Your task » In the entries below, find each line with the string "left" and copy it.

Material for this exercise »
Lemma init_registers n (nd : node) (s s' : store) r op a q :
  n_operation nd = Some op ->
  a ∈ args_items (op_args op) -> operand_param a = Some q ->
  __init__ n nd s = (Ok r, s') ->
  exists xs, Watcher q.1 xs (CbInvalidate r) ∈ watchers s' /\ q.2 ∈ xs.
Proof.
  intros Hop Ha Hq Hrun. unfold __init__ in Hrun.
  rewrite bind_run in Hrun. unfold alloc_node at 1 in Hrun.
  set (nd0 := set_current vnone (set_dirty true nd)) in *.
  set (s0 := Store (nodes s ++ [nd0]) (cells s) (owners s) (watchers s) (log s))
    in *.
  assert (nodes s0 !! length (nodes s) = Some nd0) as Hr0.
  { by apply list_lookup_middle. }
  rewrite bind_run in Hrun.
  pose proof (steps_touch eq same_but_memo n (length (nodes s)) s0) as Hq1.
  destruct (touch n (length (nodes s)) s0) as [[[]|e] s1]; [|discriminate].
  simpl in Hq1. destruct (proj2 Hq1 _ _ Hr0) as (nd1 & Hr1 & Hf1 & _).
  rewrite bind_run in Hrun.
  destruct (_setup_invalidations n (length (nodes s)) (n_depth nd) s1)
    as [[[]|e] s2] eqn:Hsetup; [|discriminate].
  injection Hrun as <- <-.
  eapply setup_invalidations_registers; [exact Hr1 | | exact Ha | exact Hq | exact Hsetup].
  by rewrite (sf_operation _ _ Hf1).
Qed.

Lemma clone_registers n r0 op copy kw (s s' : store) new a q :
  a ∈ args_items (op_args op) -> operand_param a = Some q ->
  _clone n r0 (Some op) copy kw s = (Ok new, s') ->
  exists xs, Watcher q.1 xs (CbInvalidate new) ∈ watchers s' /\ q.2 ∈ xs.
Proof.
  intros Ha Hq Hrun. clone_steps Hrun.
  eapply init_registers; [| exact Ha | exact Hq | exact Hrun]. done.
Qed.

Lemma apply_operator_registers n r (f : F) args reverse kwargs
    (s : store) new s' a q :
  a ∈ args -> operand_param a = Some q ->
  _apply_operator n r f args reverse kwargs s = (Ok new, s') ->
  exists xs, Watcher q.1 xs (CbInvalidate new) ∈ watchers s' /\ q.2 ∈ xs.
Proof.
  intros Ha Hq Hrun. unfold _apply_operator in Hrun.
  do 3 (hstep_any Hrun; [|discriminate]). cbv zeta in Hrun.
  hstep_any Hrun; [|discriminate].
  eapply clone_registers; [| exact Hq | exact Hrun]. exact Ha.
Qed.

(** X18: an operator application that returns has registered, for
    every parameter or widget given as such among its operands (a widget
    through its [value]), a watcher of that parameter that invalidates
    the node returned. *)
Theorem operator_watches_its_operands n r (f : F) args reverse kwargs
    (s : store) new s' a q :
  a ∈ args -> operand_param a = Some q ->
  _apply_operator n r f args reverse kwargs s = (Ok new, s') ->
  exists xs, Watcher q.1 xs (CbInvalidate new) ∈ watchers s' /\ q.2 ∈ xs.
Proof. apply apply_operator_registers. Qed.

(** The watchers [watch_all] registers, in order, after those that
    were there. *)
Lemma watch_all_exact n r cb gs :
  forall (s s' : store),
    watch_all n r cb gs s = (Ok tt, s') ->
    watchers s' = watchers s ++ map (fun g => Watcher g.1 g.2 cb) gs.
Proof.
  induction gs as [|[o xs] gs IH]; intros s s' Hrun; simpl in Hrun.
  - injection Hrun as <-. by rewrite app_nil_r.
  - rewrite bind_run in Hrun.
    pose proof (wired_touch (owners s) (watchers s) n r s (conj eq_refl eq_refl))
      as [_ Hw].
    destruct (touch n r s) as [[[]|e] s1]; [|discriminate]. simpl in Hw.
    rewrite bind_run in Hrun. unfold add_watcher at 1 in Hrun.
    rewrite (IH _ _ Hrun). simpl. by rewrite Hw, <- app_assoc.
Qed.

(** The last watchers of the store, after [__init__] of node [r], are
    those that invalidate [r], one for each owner among its
    parameters. *)
Lemma setup_invalidations_tail n r depth (s s' : store) nd op a q :
  nodes s !! r = Some nd -> n_operation nd = Some op ->
  a ∈ args_items (op_args op) -> operand_param a = Some q ->
  _setup_invalidations n r depth s = (Ok tt, s') ->
  exists ws0 gs xs,
    watchers s' = ws0 ++ map (fun g => Watcher g.1 g.2 (CbInvalidate r)) gs /\
    (q.1, xs) ∈ gs /\ q.2 ∈ xs.
Proof.
  intros Hr Hop Ha Hq Hrun. unfold _setup_invalidations in Hrun.
  rewrite (get_node_run r s nd) in Hrun by done.
  rewrite bind_run in Hrun.
  lazymatch type of Hrun with
  | (match ?c s with _ => _ end) = _ =>
      assert (steps eq same_but_memo c) as Hs by (destruct (decide _); mono_tac);
      specialize (Hs s); destruct (c s) as [[[]|e] s1]; [|discriminate]
  end.
  simpl in Hs. destruct (proj2 Hs r nd Hr) as (nd1 & Hr1 & Hf1 & _).
  rewrite bind_run in Hrun.
  destruct (_params n r s1) as [[ps|e] s2] eqn:Hps; [|discriminate].
  destruct (params_operands _ _ _ _ _ _ Hr1 Hps) as (_ & Hargs & _).
  rewrite (sf_operation _ _ Hf1) in Hargs.
  pose proof (Hargs op a q Hop Ha Hq) as Hin.
  destruct q as [o x].
  destruct (group_by_owner_groups ps o x Hin) as (xs & Hg & Hx).
  exists (watchers s2), (group_by_owner ps), xs.
  split; [by apply watch_all_exact in Hrun | done].
Qed.
(** ** Line lookup *)

Lemma findIndexFrom_range (f : Line -> bool) (lines : list Line) (i : Z) :
  Node.findIndexFrom f lines i = (-1)%Z \/
  (i <= Node.findIndexFrom f lines i < i + Z.of_nat (length lines))%Z.
Proof.
  revert i. induction lines as [|l lines IH]; intros i; [now left|].
  cbn [Node.findIndexFrom length]. destruct (f l).
  - right. lia.
  - destruct (IH (i + 1)%Z) as [H|H]; [now left|right; lia].
Qed.

(** [find] gives the element at the index that [findIndex] gives. *)
Lemma find_findIndexFrom (f : Line -> bool) (lines : list Line) (i : Z) :
  (0 <= i)%Z ->
  find f lines =
  if (Node.findIndexFrom f lines i <? 0)%Z then None
  else nth_error lines (Z.to_nat (Node.findIndexFrom f lines i - i)).
Proof.
  revert i. induction lines as [|l lines IH]; intros i Hi; [reflexivity|].
  cbn [find Node.findIndexFrom]. destruct (f l).
  - destruct (Z.ltb_spec i 0); [lia|]. now rewrite Z.sub_diag.
  - rewrite (IH (i + 1)%Z) by lia.
    destruct (findIndexFrom_range f lines (i + 1)) as [H|H].
    + now rewrite H.
    + destruct (Z.ltb_spec (Node.findIndexFrom f lines (i + 1)) 0); [lia|].
      replace (Z.to_nat (Node.findIndexFrom f lines (i + 1) - i))
        with (S (Z.to_nat (Node.findIndexFrom f lines (i + 1) - (i + 1))))
        by lia.
      reflexivity.
Qed.

Lemma find_findIndex (f : Line -> bool) (lines : list Line) :
  find f lines = Node.index lines (Node.findIndex f lines).
Proof.
  unfold Node.index, Node.findIndex.
  rewrite (find_findIndexFrom f lines 0) by lia. now rewrite Z.sub_0_r.
Qed.

Lemma findIndexFrom_none (f : Line -> bool) (lines : list Line) (i : Z) :
  (forall l, In l lines -> f l = false) ->
  Node.findIndexFrom f lines i = (-1)%Z.
Proof.
  revert i. induction lines as [|l lines IH]; intros i H; [reflexivity|].
  cbn [Node.findIndexFrom]. rewrite (H l (or_introl eq_refl)).
  apply IH. intros l' Hl'. apply H. now right.
Qed.

Lemma findIndexFrom_first (f : Line -> bool) (lines : list Line) (n : nat) :
  forall (i : Z) (l : Line),
  nth_error lines n = Some l -> f l = true ->
  (forall j l', j < n -> nth_error lines j = Some l' -> f l' = false) ->
  Node.findIndexFrom f lines i = (i + Z.of_nat n)%Z.
Proof.
  revert n. induction lines as [|a lines IH]; intros [|n] i l Hn Hf Hfirst;
    try discriminate.
  - simpl in Hn. injection Hn as ->. cbn [Node.findIndexFrom].
    rewrite Hf. lia.
  - cbn [Node.findIndexFrom].
    rewrite (Hfirst 0 a) by (simpl; auto; lia).
    rewrite (IH n (i + 1)%Z l Hn Hf); [lia|].
    intros j l' Hj Hl'. apply (Hfirst (S j) l'); [lia|exact Hl'].
Qed.

Lemma sameId_true (i : jsstring) (l : Line) :
  Node.sameId i l = true <-> id l = i.
Proof. unfold Node.sameId. apply eqb_eq. Qed.

Lemma sameId_false (i : jsstring) (l : Line) :
  id l <> i -> Node.sameId i l = false.
Proof.
  intros H. destruct (Node.sameId i l) eqn:E; auto.
  apply sameId_true in E. congruence.
Qed.

Lemma getLine_via_getLineNo (lines : list Line) (value : Node.Value) :
  Node.getLine (Some lines) value =
  bind (Node.getLineNo (Some lines) value)
       (fun n => match n with
                 | None => Ok None
                 | Some n => Node.getLine (Some lines) (Node.VNumber n)
                 end).
Proof.
  assert (H : forall i,
    Node.ifTruthy i
      (fun i' => bind (Node.getLines (Some lines))
                      (fun ls => Ok (find (Node.sameId i') ls)))
      (Ok None) =
    bind (Node.ifTruthy i
            (fun i' => bind (Node.getLines (Some lines))
                         (fun ls => Ok (Some (Node.findIndex (Node.sameId i') ls))))
            (Ok (Some (-1)%Z)))
         (fun n => match n with
                   | None => Ok None
                   | Some n => Node.getLine (Some lines) (Node.VNumber n)
                   end)).
  { intros [[|c r]|]; cbn; try reflexivity. now rewrite find_findIndex. }
  destruct value as [|n|s|e]; try reflexivity.
  - cbn [Node.getLine Node.getLineNo Node.getLineId bind]. apply H.
  - cbn [Node.getLine Node.getLineNo Node.getLineId].
    destruct (Node.contains (Node.classList e) (str "line")); cbn [bind];
      [apply H|].
    destruct (Node.closestLine e); cbn [bind]; apply H.
Qed.

(** X9: on an open page, looking a line up by any value is looking it
    up by the line number that [getLineNo] gives for this value. *)
Theorem X9_getLine_goes_through_getLineNo (lines : list Line)
        (value : Node.Value) :
  Node.getLine (Some lines) value =
  bind (Node.getLineNo (Some lines) value)
       (fun n => match n with
                 | None => Ok None
                 | Some n => Node.getLine (Some lines) (Node.VNumber n)
                 end).
Proof. apply getLine_via_getLineNo. Qed.

(** X10: on a page, for a line whose id is not empty, does not start
    with "L" and is the id of no earlier line: the line number gives the
    id, and the id, with or without a leading "L", gives back the line
    number and the line. *)
Theorem X10_number_id_round_trip (lines : list Line) (n : nat) (l : Line) :
  nth_error lines n = Some l ->
  id l <> [] ->
  Node.startsWithL (id l) = false ->
  (forall j l', j < n -> nth_error lines j = Some l' -> id l' <> id l) ->
  Node.getLineId (Some lines) (Node.VNumber (Z.of_nat n)) = Ok (Some (id l)) /\
  Node.getLineNo (Some lines) (Node.VString (id l)) = Ok (Some (Z.of_nat n)) /\
  Node.getLineNo (Some lines) (Node.VString (76%N :: id l)) =
  Ok (Some (Z.of_nat n)) /\
  Node.getLine (Some lines) (Node.VString (id l)) = Ok (Some l).
Proof.
  intros Hn He HL Hfirst.
  assert (Hidx : Node.findIndex (Node.sameId (id l)) lines = Z.of_nat n).
  { unfold Node.findIndex.
    rewrite (findIndexFrom_first (Node.sameId (id l)) lines n 0 l); auto.
    - now apply sameId_true.
    - intros j l' Hj Hl'. apply sameId_false. eauto. }
  assert (Hfind : find (Node.sameId (id l)) lines = Some l).
  { rewrite find_findIndex, Hidx. unfold Node.index.
    destruct (Z.ltb_spec (Z.of_nat n) 0); [lia|]. now rewrite Nat2Z.id. }
  split; [|split; [|split]].
  - cbn. unfold Node.index.
    destruct (Z.ltb_spec (Z.of_nat n) 0); [lia|]. now rewrite Nat2Z.id, Hn.
  - cbn [Node.getLineNo Node.getLineId bind]. rewrite HL.
    destruct (id l) as [|c r] eqn:E; [congruence|]. cbn. now rewrite Hidx.
  - cbn [Node.getLineNo Node.getLineId bind Node.startsWithL].
    rewrite N.eqb_refl. cbn [slice skipn].
    destruct (id l) as [|c r] eqn:E; [congruence|]. cbn. now rewrite Hidx.
  - cbn [Node.getLine Node.getLineId bind]. rewrite HL.
    destruct (id l) as [|c r] eqn:E; [congruence|]. cbn. now rewrite Hfind.
Qed.

Lemma X10_witness :
  Node.getLineId (Some scenario1) (Node.VNumber 2) = Ok (Some (str "3")) /\
  Node.getLineNo (Some scenario1) (Node.VString (str "3")) = Ok (Some 2%Z) /\
  Node.getLineNo (Some scenario1) (Node.VString (str "L3")) = Ok (Some 2%Z) /\
  Node.getLine (Some scenario1) (Node.VString (str "3")) =
  Ok (Some (ln "3" "  world")).
Proof.
  refine (X10_number_id_round_trip scenario1 2 (ln "3" "  world") _ _ _ _).
  - reflexivity.
  - discriminate.
  - reflexivity.
  - intros j l' Hj Hl'.
    destruct j as [|[|j]]; [| |lia]; injection Hl' as <-; discriminate.
Defined.

(** X11: on a page, a string that, once a leading "L" is taken off, is
    empty or is the id of no line has the line number -1 and no line;
    its next line is then the first line of the page, and it has no
    previous line. *)
Theorem X11_unknown_id (lines : list Line) (s : jsstring) :
  let i := if Node.startsWithL s then slice s 1 else s in
  (i = [] \/ forall l, In l lines -> id l <> i) ->
  Node.getLineNo (Some lines) (Node.VString s) = Ok (Some (-1)%Z) /\
  Node.getLine (Some lines) (Node.VString s) = Ok None /\
  Node.getNextLine (Some lines) (Node.VString s) = Ok (hd_error lines) /\
  Node.getPrevLine (Some lines) (Node.VString s) = Ok None.
Proof.
  intros i Hi.
  assert (Hno : Node.getLineNo (Some lines) (Node.VString s) = Ok (Some (-1)%Z)).
  { cbn [Node.getLineNo Node.getLineId bind]. fold i.
    destruct Hi as [->|Hi]; [reflexivity|].
    destruct i as [|c r]; [reflexivity|]. cbn. unfold Node.findIndex.
    rewrite findIndexFrom_none; auto.
    intros l Hl. apply sameId_false. auto. }
  split; [exact Hno|]. split; [|split].
  - rewrite getLine_via_getLineNo, Hno. reflexivity.
  - unfold Node.getNextLine. rewrite Hno. cbn. now destruct lines.
  - unfold Node.getPrevLine. rewrite Hno. reflexivity.
Qed.

Lemma X11_witness :
  Node.getLineNo (Some scenario1) (Node.VString (str "L9")) = Ok (Some (-1)%Z) /\
  Node.getLine (Some scenario1) (Node.VString (str "L9")) = Ok None /\
  Node.getNextLine (Some scenario1) (Node.VString (str "L9")) =
  Ok (Some (ln "1" "code:a.txt")) /\
  Node.getPrevLine (Some scenario1) (Node.VString (str "L9")) = Ok None.
Proof.
  apply (X11_unknown_id scenario1 (str "L9")). right.
  intros l [<-|[<-|[<-|[<-|[]]]]]; discriminate.
Defined.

Solution to the exercise »
  revert i. induction lines as [|l lines IH]; intros i; [now left|].
  - destruct (IH (i + 1)%Z) as [H|H]; [now left|right; lia].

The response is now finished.